1196 Tolcross Road, Care Facility, Collective Architecture
Perched on a sloping site that rises to address the busy Tolcross Road, Collective Architecture have combined affordable rented housing with the facilities for care and rehabilitation to sufferers from Alcohol Related Brain Disease. In terms of physical context, the project restores an appropriate sense of urban scale and street-scape to its surrounding environment, with housing asserting a rhythm and continuity to the street, despite the challenges of building in a somewhat fragmented locality with garage forecourts and perimeter security fencing both adjacent and opposite to the site.
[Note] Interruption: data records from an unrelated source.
(* ===== verification/ChassisOps.v ===== *)
(** * [chassis/chassis_module_mai_ops.c]: the second chassis module

    A variant of [chassis_module_mai.c] that takes the present position from the position
    sensor and drives the wheels by speed.  It is compiled but nothing installs it: the
    chassis of the firmware runs [ops_mai].  Its position mode commands the wheels with
    position targets as speeds, and never looks at the position it reads. *)
From S2P Require Import Prelude CFloat Apid Motor Chassis.
#[local] Open Scope Z_scope.

Section ops.
Context {F : Type} `{FloatOps F} `{DoubleOf F}.

(** What the sensor's parser stores: [pos_x], [pos_y] and [w_z]. *)
Record sensor := Sensor { pos_x : F; pos_y : F; w_z : F }.

(** The constants; of the two definitions of the wheel's radius the second counts. *)
Definition OPS_WHELL_R_M : F := f_lit 34904 1000000.
Definition OPS_HALF_A_B : dbl := (f_lit 1 2 * widen (f_lit 129 1000 + f_lit 17906 100000))%F.
Definition OPS_2PIR : dbl := (f_lit 628318530718 100000000000 * widen OPS_WHELL_R_M)%F.
Definition ops_conversion : F := (f_of_Z 180 / OPS_WHELL_R_M / PI)%F.

Definition module_mai_ops_output (c : chassis_t F) (cmd : Z) (d : chassis_mai_data_t F) : chassis_mai_data_t F :=
  if cmd =? CHASSIS_SPEED then
    let t := speed (c_target c) in
    let o := speed (offset c) in
    let x := (x_m_s t + x_m_s o)%F in
    let y := (y_m_s t + y_m_s o)%F in
    let turn := (widen (z_rad_s t + z_rad_s o) * OPS_HALF_A_B)%F in
    let wheel a := narrow (- (widen a - turn) / OPS_2PIR * widen (f_of_Z 60))%F in
    MaiData cmd (wheel (x - y)%F) (wheel (x + y)%F) (wheel (x + y)%F) (wheel (x - y)%F)
  else if cmd =? CHASSIS_POS then
    let t := pos (c_target c) in
    let o := pos (offset c) in
    let x := (x_m t + x_m o)%F in
    let y := (y_m t + y_m o)%F in
    let turn := (widen (z_rad t + z_rad o) * OPS_HALF_A_B)%F in
    let wheel a := narrow ((widen a - turn) * widen ops_conversion)%F in
    MaiData cmd (wheel (x + y)%F) (wheel (x - y)%F) (wheel (- x - y)%F) (wheel (- x + y)%F)
  else MaiData cmd (motor1 d) (motor2 d) (motor3 d) (motor4 d).

Definition module_mai_ops_input (s : sensor) (c : chassis_t F) (cmd : Z) (d : chassis_mai_data_t F) : chassis_t F :=
  if cmd =? CHASSIS_SPEED then
    let o := speed (offset c) in
    let rate a := (widen a / OPS_2PIR * widen (f_of_Z 60))%F in
    set_present (set_speed (Speed
      (narrow (widen (x_m_s o) + rate (motor1 d - motor2 d)%F / widen (f_of_Z 2))%F)
      (narrow (widen (y_m_s o) + rate (- motor2 d + motor4 d)%F / widen (f_of_Z 2))%F)
      (narrow (widen (z_rad_s o) + rate (- (motor3 d + motor2 d))%F / (widen (f_of_Z 2) * OPS_HALF_A_B))%F))
      (c_present c)) c
  else if cmd =? CHASSIS_POS then
    set_present (set_pos (Pos (pos_x s) (pos_y s) (w_z s)) (c_present c)) c
  else c.

Definition driver_mai_ops_input (cmd : Z) (d : chassis_mai_data_t F) (ms : list (motor F))
    : outcome (chassis_mai_data_t F) :=
  if cmd =? CHASSIS_SPEED then
    m1 ← motor_get_speed MOTOR_MAI_ID_1 ms; m2 ← motor_get_speed MOTOR_MAI_ID_2 ms;
    m3 ← motor_get_speed MOTOR_MAI_ID_3 ms; m4 ← motor_get_speed MOTOR_MAI_ID_4 ms;
    Done (MaiData (mai_type d) m1 m2 m3 m4)
  else if cmd =? CHASSIS_POS then Done (MaiData (mai_type d) 0 0 0 0)%F
  else Done d.

Definition driver_mai_ops_output (cmd : Z) (d : chassis_mai_data_t F) (ms : list (motor F))
    : outcome (list (motor F)) :=
  if (cmd =? CHASSIS_SPEED) || (cmd =? CHASSIS_POS) then
    ms ← motor_set_speed MOTOR_MAI_ID_1 (motor1 d) ms; ms ← motor_set_speed MOTOR_MAI_ID_2 (motor2 d) ms;
    ms ← motor_set_speed MOTOR_MAI_ID_3 (motor3 d) ms; motor_set_speed MOTOR_MAI_ID_4 (motor4 d) ms
  else Done ms.

(** The calls of [chassis.c] with [ops_mai_ops] installed. *)
Definition chassis_updata_ops (s : sensor) (cmd : Z) (r : robot F) : outcome (robot F) :=
  d ← driver_mai_ops_input cmd (mai_data r) (rb_motors r);
  Done (Robot (module_mai_ops_input s (rb_chassis r) cmd d) d (rb_motors r)).
Definition chassis_drv_set_ops (cmd : Z) (r : robot F) : outcome (robot F) :=
  let d := module_mai_ops_output (rb_chassis r) cmd (mai_data r) in
  ms ← driver_mai_ops_output cmd d (rb_motors r);
  Done (Robot (rb_chassis r) d ms).
Definition chassis_handle_ops (s : sensor) (r : robot F) : outcome (robot F) :=
  r ← chassis_updata_ops s CHASSIS_SPEED r;
  r ← chassis_updata_ops s CHASSIS_POS r;
  let r := Robot (chassis_updata_offset (rb_chassis r)) (mai_data r) (rb_motors r) in
  let st := run_status (rb_chassis r) in
  if st =? CHASSIS_SPEED then chassis_drv_set_ops CHASSIS_SPEED r
  else if st =? CHASSIS_POS then chassis_drv_set_ops CHASSIS_POS r else Done r.
End ops.
Arguments sensor : clear implicits.

Section open_loop.
Context {F : Type} `{FloatOps F} `{DoubleOf F}.
Implicit Types (c : chassis_t F) (s : sensor F) (r : robot F).

(** As in [module_mai], two speeds for four wheels: motors 1 and 4 get one, motors 2 and 3
    the other. *)
Lemma ops_speed_pairs c d : let w := module_mai_ops_output c CHASSIS_SPEED d in
  motor1 w = motor4 w /\ motor2 w = motor3 w.
Proof. by split. Qed.

(** What the two updates change: the present state and the wheel data. *)
Lemma ops_updates s r r1 r2 :
  chassis_updata_ops s CHASSIS_SPEED r = Done r1 -> chassis_updata_ops s CHASSIS_POS r1 = Done r2 ->
  exists v, r2 = Robot (set_present (Data v (Pos (pos_x s) (pos_y s) (w_z s))) (rb_chassis r))
                       (MaiData (mai_type (mai_data r)) 0 0 0 0)%F (rb_motors r).
Proof.
  unfold chassis_updata_ops. intros (d & Hd & H1)%outcome_bind_Done H2. injection H1 as <-.
  assert (mai_type d = mai_type (mai_data r)) as Ht.
  { unfold driver_mai_ops_input in Hd. change (CHASSIS_SPEED =? CHASSIS_SPEED) with true in Hd.
    repeat apply outcome_bind_Done in Hd as (? & _ & Hd). by injection Hd as <-. }
  unfold module_mai_ops_input in H2. rewrite <- Ht.
  cbn [rb_chassis rb_motors mai_data] in H2. by injection H2 as <-; eexists.
Qed.

Lemma drv_set_ignores_present c c' cmd d ms r1 r2 : c_target c = c_target c' -> offset c = offset c' ->
  chassis_drv_set_ops cmd (Robot c d ms) = Done r1 -> chassis_drv_set_ops cmd (Robot c' d ms) = Done r2 ->
  rb_motors r1 = rb_motors r2 /\ mai_data r1 = mai_data r2 /\ rb_chassis r1 = c.
Proof.
  unfold chassis_drv_set_ops, module_mai_ops_output. cbn [rb_chassis mai_data rb_motors]. intros -> ->.
  intros (m1 & Hm1 & H1)%outcome_bind_Done (m2 & Hm2 & H2)%outcome_bind_Done.
  rewrite Hm1 in Hm2. by simplify_eq/=.
Qed.

(** The position loop is open: the sensor decides what position is reported, and nothing
    of what the motors are told. *)
Theorem ops_position_open_loop s s' r r1 r2 :
  chassis_handle_ops s r = Done r1 -> chassis_handle_ops s' r = Done r2 ->
  rb_motors r1 = rb_motors r2 /\ mai_data r1 = mai_data r2 /\
  chassis_get_pos (rb_chassis r1) = Pos (pos_x s) (pos_y s) (w_z s).
Proof.
  unfold chassis_handle_ops. intros (ra & Ha & (ra' & Ha' & H1)%outcome_bind_Done)%outcome_bind_Done
    (rb & Hb & (rb' & Hb' & H2)%outcome_bind_Done)%outcome_bind_Done.
  destruct (ops_updates _ _ _ _ Ha Ha') as (v & ->). destruct (ops_updates _ _ _ _ Hb Hb') as (v' & ->).
  clear Ha Ha' Hb Hb'. cbn [rb_chassis mai_data rb_motors] in H1, H2.
  change (run_status (chassis_updata_offset _)) with (run_status (rb_chassis r)) in H1.
  change (run_status (chassis_updata_offset _)) with (run_status (rb_chassis r)) in H2.
  destruct (run_status (rb_chassis r) =? CHASSIS_SPEED); [|destruct (run_status (rb_chassis r) =? CHASSIS_POS)].
  1, 2: by edestruct drv_set_ignores_present as (? & ? & ->); [| |exact H1|exact H2|].
  by injection H1 as <-; injection H2 as <-.
Qed.
End open_loop.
Funded by Loretto Housing Association, the care facility which occupies the majority of the site, provides valuable support and accommodation, offering a transition between rehabilitation programmes, and greater personal independence for its residents.
This was a fascinating project to photograph as the building reveals itself through a contrast of communal and private spaces; stepped and layered onto the site in such a way that the physical form of the building and its different practical uses are embraced. My background in architecture really helps with these projects, working from plans and a site recce initially, in understanding the complexity of a building.
Protected within the heart of the scheme are individual living studios wrapped around courtyards offering a tranquil environment for residents, whilst the centre’s staff, office and communal areas flank the eastern edge and gradient; forming an architecture which helps define the centre and breaks away from the predominantly brick materiality, to use a lighter clad envelope interspersed with glazing and coloured panels.
With a building like this it is worth taking time to decide on key angles, and elements to photograph and to be able to confirm clients requirements are met. I like to take quick survey shots to remind me of the building when back at the computer and these are often useful for establishing best times of day and lighting requirements.
The use of long exposure twilight shots, helped to capture the urban edge to the development as well as helping to centre attention on the building as the surrounding urban environment can be distracting from the architecture.